#### What to do:
In the records below, find the line with "match l with [b;" and the line with "d) <=? 2) && (1 <=? yy)". Print both exactly, along with every line between them, and no other line.

#### Data provided:
(* ===== verification/Structure.v ===== *)
(** * The academic structure as a whole

    [get_academic_structure] and [save_academic_structure] of
    [TenantRepository] and [TenantService] (src/app/domains/tenant/): the
    curriculum system, the calendar, the blackout dates, and the levels with
    their sections, saved in one transaction from the wizard's payload. *)
From Stdlib Require Import Ascii.
From S2P Require Import Prelude PyText Authz Store AcademicRepo AcademicDelete AcademicSvc Demo.

(** ** The payload ([StructureSetupRequest]) *)
Record section_in := { sn_id : option Z; sn_name : string; sn_capacity : Z }.
Record level_in := {
  lin_id : option Z; lin_name : string; lin_isced : option Z; lin_min : option Z;
  lin_max : option Z; lin_ordinal : option Z; lin_active : bool; lin_sections : list section_in }.
Record blackout_in := { bi_date : string; bi_title : string; bi_tags : list string }.
Record structure_in := {
  si_system : string; si_year : string; si_start_month : Z; si_weekend : list string;
  si_blackouts : list blackout_in; si_levels : list level_in }.

(** [x or d] on a text. *)
Definition or_text (x d : string) : string := if bool_decide (x = "") then d else x.
Definition or_list {A} (l d : list A) : list A := match l with [] => d | _ => l end.

(** ** [datetime.strptime(s[:10], "%Y-%m-%d").date()], as year * 10000 +
    month * 100 + day *)
Definition days_in_month (y m : Z) : Z :=
  if m =? 2 then
    if (y mod 4 =? 0) && (negb (y mod 100 =? 0) || (y mod 400 =? 0)) then 29 else 28
  else if bool_decide (m ∈ [4; 6; 9; 11]) then 30 else 31.

Fixpoint split_dash (l : list ascii) : list (list ascii) :=
  match l with
  | [] => [[]]
  | c :: l' =>
      let rest := split_dash l' in
      if code c =? 45 then [] :: rest
      else match rest with w :: ws => (c :: w) :: ws | [] => [[c]] end
  end.

Definition digits_of (l : list ascii) : option Z :=
  if forallb is_digit l && negb (bool_decide (l = []))
  then Some (fold_left (λ n c, n * 10 + (code c - 48)) l 0) else None.

(** A blank before a one-digit day is part of the format. *)
Definition day_digits (l : list ascii) : list ascii :=
  match l with [b; c] => if code b =? 32 then [c] else l | _ => l end.

Definition strptime_date (s : string) : result Z :=
  let bad := Raise (ValueError "time data does not match format '%Y-%m-%d'") in
  match split_dash (take 10 (chars s)) with
  | [y; m; d] =>
      match digits_of y, digits_of m, digits_of (day_digits d) with
      | Some yy, Some mm, Some dd =>
          if (Z.of_nat (List.length y) =? 4) && (Z.of_nat (List.length m) <=? 2)
             && (Z.of_nat (List.length d) <=? 2) && (1 <=? yy)
             && (1 <=? mm) && (mm <=? 12) && (1 <=? dd) && (dd <=? days_in_month yy mm)
          then Ok (yy * 10000 + mm * 100 + dd) else bad
      | _, _, _ => bad
      end
  | _ => bad
  end.

(** ** Reading *)
Definition id_desc (a b : Z * settings_row) : Prop := b.1 ≤ a.1.
#[export] Instance id_desc_dec a b : Decision (id_desc a b).
Proof. unfold id_desc. apply _. Defined.

(** ORDER BY id DESC LIMIT 1 *)
Definition current_settings (s : TenantDB) : option (Z * settings_row) :=
  head (merge_sort id_desc (map_to_list (academic_settings s))).

Definition current_system (s : TenantDB) : string :=
  match current_settings s with Some (_, r) => or_text (se_system r) "US" | None => "US" end.

Record section_out := { so_id : Z; so_name : string; so_capacity : Z }.
Record level_out := {
  lo_id : Z; lo_name : string; lo_isced : Z; lo_min : option Z; lo_max : option Z;
  lo_ordinal : option Z; lo_active : bool; lo_sections : list section_out }.
Record structure_out := {
  so_has_structure : bool; so_system : string; so_year : string; so_start_month : Z;
  so_weekend : list string; so_blackouts : list blackout_row; so_levels : list level_out }.

(** ORDER BY name ASC and ORDER BY date ASC; names compare byte by byte. *)
Definition name_le (a b : Z * class_row) : Prop := String.leb (cl_name a.2) (cl_name b.2) = true.
#[export] Instance name_le_dec a b : Decision (name_le a b).
Proof. unfold name_le. apply _. Defined.
Definition bo_date_le (a b : blackout_row) : Prop := bo_date a ≤ bo_date b.
#[export] Instance bo_date_le_dec a b : Decision (bo_date_le a b).
Proof. unfold bo_date_le. apply _. Defined.

(** [sections_by_level.get(level_id, [])] *)
Definition sections_of (lid : Z) (s : TenantDB) : list section_out :=
  (λ kv : Z * class_row, {| so_id := kv.1; so_name := cl_name kv.2;
                            so_capacity := or_default (Some (cl_capacity kv.2)) 25 |})
    <$> merge_sort name_le (select (λ _ r, cl_level r =? lid) (classes s)).

Definition structure_levels (s : TenantDB) : list level_out :=
  (λ kv : Z * level_row,
     {| lo_id := kv.1; lo_name := lv_name kv.2; lo_isced := or_default (lv_isced kv.2) 1;
        lo_min := lv_age_min kv.2; lo_max := lv_age_max kv.2; lo_ordinal := lv_ordinal kv.2;
        lo_active := lv_active kv.2; lo_sections := sections_of kv.1 s |})
    <$> merge_sort level_le (map_to_list (levels s)).

(** [lvl["is_active"] and len(lvl["sections"]) > 0] *)
Definition usable_level (l : level_out) : bool :=
  lo_active l && (0 <? Z.of_nat (List.length (lo_sections l))).

Definition structure_of (s : TenantDB) : structure_out :=
  let calendar := match current_settings s with
                  | Some (_, r) => (se_year r, se_start_month r,
                                    or_list (se_weekend r) ["Saturday"; "Sunday"])
                  | None => ("2026-2027", 9, ["Saturday"; "Sunday"])
                  end in
  {| so_has_structure := existsb usable_level (structure_levels s);
     so_system := current_system s; so_year := calendar.1.1; so_start_month := calendar.1.2;
     so_weekend := calendar.2;
     so_blackouts := merge_sort bo_date_le (map_to_list (blackout_dates s)).*2;
     so_levels := structure_levels s |}.

Definition get_academic_structure : DB structure_out := gets structure_of.

Definition get_academic_structure_svc (user_role : role_arg) : DB structure_out :=
  gate user_role ["school_admin"; "super_admin"; "admin"; "manager"; "teacher"; "level:read";
                  "level:manage"; "school:read"] "Insufficient permissions to view structure." ;;
  get_academic_structure.

(** ** Saving: settings and blackout dates *)
Definition save_settings (p : structure_in) : DB unit :=
  let row := {| se_system := or_text (si_system p) "US";
                se_year := or_text (si_year p) "2026-2027";
                se_start_month := or_default (Some (si_start_month p)) 9;
                se_weekend := or_list (si_weekend p) ["Saturday"; "Sunday"] |} in
  o ← gets current_settings;
  check_int4 [Some (se_start_month row)] ;;
  match o with
  | Some (id, _) => modify (λ s, s <| academic_settings ::= <[id := row]> |>)
  | None => insert_serial academic_settings row ;; mret tt
  end.

(** [{row["date"]: row["id"] for row in rows}] *)
Definition by_date (t : gmap Z blackout_row) : gmap Z Z :=
  fold_left (λ m (kv : Z * blackout_row), <[bo_date kv.2 := kv.1]> m) (map_to_list t) ∅.

Definition save_blackout (existing : gmap Z Z) (b : blackout_in) : DB (list Z) :=
  if bool_decide (bi_date b = "") then mret []
  else
    d ← (match strptime_date (bi_date b) with Ok d => mret d | Raise e => raise e end);
    let row := {| bo_date := d; bo_title := or_text (bi_title b) "Holiday"; bo_tags := bi_tags b |} in
    match existing !! d with
    | Some id => modify (λ s, s <| blackout_dates ::= alter (λ r : blackout_row,
                   {| bo_date := bo_date r; bo_title := bo_title row; bo_tags := bo_tags row |}) id |>)
    | None => insert_serial blackout_dates row ;; mret tt
    end ;;
    mret [d].

Definition save_blackouts (l : list blackout_in) : DB unit :=
  t ← gets blackout_dates;
  let existing := by_date t in
  dates ← map_each l (save_blackout existing);
  let incoming := concat dates in
  let stale := List.filter (λ d, negb (bool_decide (d ∈ incoming))) (map_to_list existing).*1 in
  modify (λ s, s <| blackout_dates ::= delete_where (λ _ r, bool_decide (bo_date r ∈ stale)) |>).

(** ** Saving: levels and sections *)
Definition same_text (a b : string) : bool := bool_decide (str_lower a = str_lower b).

(** An id that is truthy and still names a row. *)
Definition live_id {R} (t : gmap Z R) (id : option Z) : option Z :=
  truthy_int id ≫= λ n, if has_row t n then Some n else None.

Definition save_level_row (l : level_in) : DB Z :=
  let name := str_strip (or_text (lin_name l) "Grade") in
  let row := {| lv_name := name; lv_isced := lin_isced l; lv_age_min := lin_min l;
                lv_age_max := lin_max l; lv_ordinal := lin_ordinal l; lv_active := lin_active l |} in
  t ← gets levels;
  check_int4 [lin_isced l; lin_min l; lin_max l; lin_ordinal l] ;;
  let found := match live_id t (lin_id l) with
               | Some n => Some n
               | None => truthy_int (fst <$> head (select (λ _ r, same_text (lv_name r) name) t))
               end in
  match found with
  | Some lid => modify (λ s, s <| levels ::= <[lid := row]> |>) ;; mret lid
  | None => insert_serial levels row
  end.

Definition save_section (active_year default_teacher : option Z) (level_active : bool) (lid : Z)
    (level_name : string) (sec : section_in) : DB (option Z) :=
  let name := str_strip (or_text (sn_name sec) (level_name +:+ " - A")) in
  let cap := or_default (Some (sn_capacity sec)) 25 in
  t ← gets classes;
  let found := match live_id t (sn_id sec) with
               | Some n => Some n
               | None => truthy_int (fst <$> head (select (λ _ r, (cl_level r =? lid)
                                                          && same_text (cl_name r) name) t))
               end in
  match found ≫= (λ cid, pair cid <$> t !! cid) with
  | Some (cid, r) =>
      let row := r <| cl_name := name |> <| cl_level := lid |> <| cl_capacity := cap |>
                   <| cl_section := _derive_section_label name |> in
      check_class cid row ;;
      modify (λ s, s <| classes ::= <[cid := row]> |>) ;;
      mret (Some cid)
  | None =>
      if level_active then
        year ← from_option_or active_year no_active_year;
        let row := {| cl_name := name; cl_level := lid; cl_head := default_teacher;
                      cl_capacity := cap; cl_active := true; cl_year := year;
                      cl_section := _derive_section_label name |} in
        id ← gets nextid;
        check_class id row ;;
        cid ← insert_serial classes row;
        mret (Some cid)
      else mret None
  end.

#### Answer area:
  match l with [b; c] => if code b =? 32 then [c] else l | _ => l end.

Definition strptime_date (s : string) : result Z :=
  let bad := Raise (ValueError "time data does not match format '%Y-%m-%d'") in
  match split_dash (take 10 (chars s)) with
  | [y; m; d] =>
      match digits_of y, digits_of m, digits_of (day_digits d) with
      | Some yy, Some mm, Some dd =>
          if (Z.of_nat (List.length y) =? 4) && (Z.of_nat (List.length m) <=? 2)
             && (Z.of_nat (List.length d) <=? 2) && (1 <=? yy)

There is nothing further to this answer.